Kanye West ends fashion partnership with Gap
Kanye West has ended his partnership with the fashion company Gap.
West’s lawyers sent a letter to the brand notifying them that the rapper would formally sever ties with it, terminating the 10-year agreement they first established in 2020. The letter, sent on West’s behalf, claimed that Gap had failed to meet the terms of its contract.
Nicholas Gravante, who serves as one of West’s attorneys, elaborated on this claim in a statement to Pitchfork. “Gap left Ye no choice but to terminate their collaboration,” Gravante wrote, “because of Gap’s substantial noncompliance.” According to West’s team, Gap failed to deliver on its obligation to sell 40 per cent of the rapper’s Yeezy Gap items in brick-and-mortar stores, and failed to open retail stores dedicated to his products by mid-2023.
In their own letter sent to employees, Gap confirmed that the partnership had been terminated, writing that while the brand agreed on West’s creative vision, “how we work together to deliver this vision is not aligned.” The letter, attributed to Gap CEO Mark Breitbard, went on to argue that the fashion company had upheld their terms of the contract.
“Throughout this partnership, we have upheld our commitments, and the teams have done so with the utmost integrity, navigating obstacles and demonstrating incredible resolve,” Breitbard wrote. While no further collaborations will be released, Gap still reserves the rights to sell West’s existing Yeezy products before dropping the brand name.
Hours after the news broke, West appeared in an interview on CNBC, where he claimed that Gap had excluded him from decisions around the product’s price points and aesthetics. “Sometimes I would talk to … the leaders, and it would just be like I was on mute or something,” West said. “Our agenda, it wasn’t aligned… a king can’t live in someone else’s castle.”
“A king can’t live in someone else’s castle. A king has to make his own castle,” says @kanyewest on his decision to terminate a contract with Gap due to a lack of follow-through on obligations. pic.twitter.com/YoZU9x6sJ3
— CNBC (@CNBC) September 15, 2022
The termination of the contract bookends what has been a tumultuous partnership between West and Gap. Soon after the announcement of their collaboration in 2020, West took to Twitter to lament his exclusion from the company’s board. “I don’t have a board seat at Gap,” the rapper wrote at the time, “Black board seats matter.”

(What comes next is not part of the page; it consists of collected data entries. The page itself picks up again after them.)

(* ===== verification/BlockDB.v ===== *)
(** * Blocks and transactions in the database (src/storage/db.go)

    Blocks by hash and by height, transactions with an index by address, and the
    batch that commits a block with all accounts and validators.  A Badger write
    transaction ([Update]) is all or nothing: it reads and writes at one moment and
    may fail as a whole. *)

From S2P Require Import Prelude Uint256 Address Storage.
From stdpp Require Import base tactics numbers list gmap strings sorting.
From Stdlib Require Import ZArith Lia Strings.Byte Strings.Ascii.
Open Scope Z_scope.
Open Scope list_scope.

(** ** Keys *)

Definition BlockPrefix : string := "blk:".
Definition IndexPrefix : string := "idx:".
Definition BlockKey (hash : string) : string := BlockPrefix +:+ hash.
Definition BlockHeightKey (height : Z) : string := IndexPrefix +:+ "height:" +:+ String10 height.
Definition TransactionKey (txHash : string) : string := "tx:" +:+ txHash.
Definition AddressTransactionPrefix (address : string) : string := "addr_tx:" +:+ address +:+ ":".
Definition AddressTransactionKey (address txHash : string) : string := "addr_tx:" +:+ address +:+ ":" +:+ txHash.

Section BlockDB.
Context `{MapOrder}.

(** ** Blocks *)

Definition save_block_at (key : Block -> string) : GoM (Block * KV) storage_err unit :=
  _ ← wrapM NormalizeAmounts (on_fst syncBlockCompatForWrite);
  '(block, _) ← get;
  on_snd (kv_Set (key block) (JBlock block)).
Definition SaveBlock : GoM (Block * KV) storage_err unit := save_block_at (fun b => BlockKey (blk_Hash b)).
(** A block without a header is refused. *)
Definition SaveBlockByHeight : GoM (Block * KV) storage_err unit := fun '(b, d) =>
  match blk_Header b with
  | None => (Err UnmarshalFailed, (b, d))
  | Some h => save_block_at (fun _ => BlockHeightKey (hdr_Index h)) (b, d)
  end.

Definition decode_block (data : blob) : outcome storage_err Block :=
  match data with
  | JBlock b => let '(r, b') := normalizeBlockCompat b in _ ← wrap NormalizeAmounts r; Ok b'
  | _ => Err UnmarshalFailed
  end.
Definition read_block (key : string) : GoM KV storage_err Block :=
  data ← kv_Get key; lift (decode_block data).
Definition GetBlock (hash : string) : GoM KV storage_err Block := read_block (BlockKey hash).
Definition GetBlockByHeight (height : Z) : GoM KV storage_err Block := read_block (BlockHeightKey height).

(** ** Transactions *)

Definition SaveTransaction : GoM (Transaction * KV) storage_err unit :=
  _ ← wrapM NormalizeAmounts (on_fst syncTransactionCompatForWrite);
  '(tx, _) ← get;
  on_snd (kv_Set (TransactionKey (tx_Id tx)) (JTransaction tx)).

Definition decode_transaction (data : blob) : outcome storage_err Transaction :=
  match data with
  | JTransaction t => let '(r, t') := normalizeTransactionCompat t in _ ← wrap NormalizeAmounts r; Ok t'
  | _ => Err UnmarshalFailed
  end.
Definition GetTransaction (hash : string) : GoM KV storage_err Transaction :=
  data ← kv_Get (TransactionKey hash); lift (decode_transaction data).

Definition index_at (address : string) (tx : Transaction) (m : gmap string blob) : gmap string blob :=
  if bool_decide (address = "") then m
  else <[AddressTransactionKey address (tx_Id tx) := Raw (bytes_of_string (tx_Id tx))]> m.
Definition indexed (tx : Transaction) (m : gmap string blob) : gmap string blob :=
  index_at (tx_To tx) tx (index_at (tx_From tx) tx (<[TransactionKey (tx_Id tx) := JTransaction tx]> m)).
Definition SaveTransactionWithIndex : GoM (Transaction * KV) storage_err unit :=
  _ ← wrapM NormalizeAmounts (on_fst syncTransactionCompatForWrite);
  '(tx, _) ← get;
  on_snd (_ ← access; modify (fun d => set_data (indexed tx (kv_data d)) d)).

(** The keys with a prefix in byte order, as the iterator has them. *)
Definition keys_with (prefix : string) (d : KV) : list string :=
  merge_sort String.le (filter (fun k => String.prefix prefix k = true) (map_order (kv_data d))).

(** What follows the second colon of [addr_tx:address:hash], if there is one. *)
Fixpoint after_colon (s : string) : option string :=
  match s with
  | String.EmptyString => None
  | String.String c s' => if bool_decide (c = ":"%char) then Some s' else after_colon s'
  end.
Definition hash_of_key (key : string) : option string := after_colon key ≫= after_colon.

(** The different hashes, up to [limit] of them; with no room the first still counts. *)
Fixpoint distinct_hashes (limit : Z) (keys : list string) (seen : list string) : list string :=
  match keys with
  | [] => seen
  | key :: keys' =>
      match hash_of_key key with
      | None => distinct_hashes limit keys' seen
      | Some h =>
          if bool_decide (h ∈ seen) then distinct_hashes limit keys' seen
          else let seen' := seen ++ [h] in
               if limit <=? Z.of_nat (length seen') then seen' else distinct_hashes limit keys' seen'
      end
  end.
Fixpoint fetch_transactions (hashes : list string) : GoM KV storage_err (list Transaction) :=
  match hashes with
  | [] => mret []
  | h :: hashes' => fun d =>
      match GetTransaction h d with
      | (Ok tx, d') => (rest ← fetch_transactions hashes'; mret (tx :: rest)) d'
      | (Err _, d') => fetch_transactions hashes' d'
      | (Panic, d') => (Panic, d')
      | (Hang, d') => (Hang, d')
      end
  end.
Definition by_newest (a b : Transaction) : Prop := tx_Timestamp b <= tx_Timestamp a.
#[global] Instance by_newest_dec a b : Decision (by_newest a b).
Proof. unfold by_newest. apply _. Defined.
Definition GetTransactionsByAddress (address : string) (limit : Z) : GoM KV storage_err (list Transaction) :=
  d ← get;
  txs ← fetch_transactions (distinct_hashes limit (keys_with (AddressTransactionPrefix address) d) []);
  mret (merge_sort by_newest txs).
Definition GetTransactionCount (address : string) (d : KV) : Z :=
  Z.of_nat (length (remove_dups (omap hash_of_key (keys_with (AddressTransactionPrefix address) d)))).

(** ** A block with everything *)

(** [normalize(x)] of every object, stopping at the first failure. *)
Fixpoint sync_all {X} (sync : GoM X u256_err unit) (l : list X) : outcome storage_err unit * list X :=
  match l with
  | [] => (Ok tt, [])
  | x :: l' =>
      match sync x with
      | (Ok _, x') => let '(r, l'') := sync_all sync l' in (r, x' :: l'')
      | (r, x') => (wrap NormalizeAmounts r, x' :: l')
      end
  end.

Definition put_accounts (l : list Account) (m : gmap string blob) : gmap string blob :=
  foldl (fun m a => <[AccountKey (acc_Address a) := JAccount a]> m) m l.
Definition put_validators (l : list Validator) (m : gmap string blob) : gmap string blob :=
  foldl (fun m v => <[ValidatorKey (val_Address v) := JValidator v]> m) m l.

(** The count is written in decimal. *)
Definition committed_data (block : Block) (accounts : list Account) (validators : list Validator) (totalTransactions : Z)
    (m : gmap string blob) : gmap string blob :=
  let index := match blk_Header block with Some h => hdr_Index h | None => 0 end in
  put_validators validators (put_accounts accounts
    (<[TotalTransactionsKey := Raw (bytes_of_string (String10 totalTransactions))]>
      (<[HeightKey := Text (String10 index)]> (<[BlockKey (blk_Hash block) := JBlock block]> m)))).

(** The block, the accounts and the validators are the caller's own objects. *)
Record batch : Type := MkBatch { bt_block : Block; bt_accounts : list Account; bt_validators : list Validator }.
Definition bt_set_block (b : Block) (t : batch) : batch := MkBatch b (bt_accounts t) (bt_validators t).

Definition normalize_batch : GoM batch storage_err unit := fun t =>
  match wrapM NormalizeAmounts syncBlockCompatForWrite (bt_block t) with
  | (Ok _, block) =>
      match blk_Header block with
      | None => (Panic, bt_set_block block t)
      | Some _ =>
          let '(ra, accounts) := sync_all syncAccountCompatForWrite (bt_accounts t) in
          match ra with
          | Ok _ => let '(rv, validators) := sync_all syncValidatorCompatForWrite (bt_validators t) in
                    (rv, MkBatch block accounts validators)
          | _ => (ra, MkBatch block accounts (bt_validators t))
          end
      end
  | (r, block) => (r, bt_set_block block t)
  end.
Definition CommitBlock (totalTransactions : Z) : GoM (batch * KV) storage_err unit :=
  _ ← on_fst normalize_batch;
  '(t, _) ← get;
  on_snd (_ ← access; modify (fun d =>
    set_data (committed_data (bt_block t) (bt_accounts t) (bt_validators t) totalTransactions (kv_data d)) d)).
End BlockDB.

More recently, the rapper hinted at his departure from the company in an interview with Bloomberg, admitting earlier this week that “it’s time for me to go it alone.” The rapper mentioned the importance of the collaboration in “chang[ing] apparel forever”, but conceded that “it’s time for Ye to make the new industry”.
“No more companies standing in between me and the audience,” West said.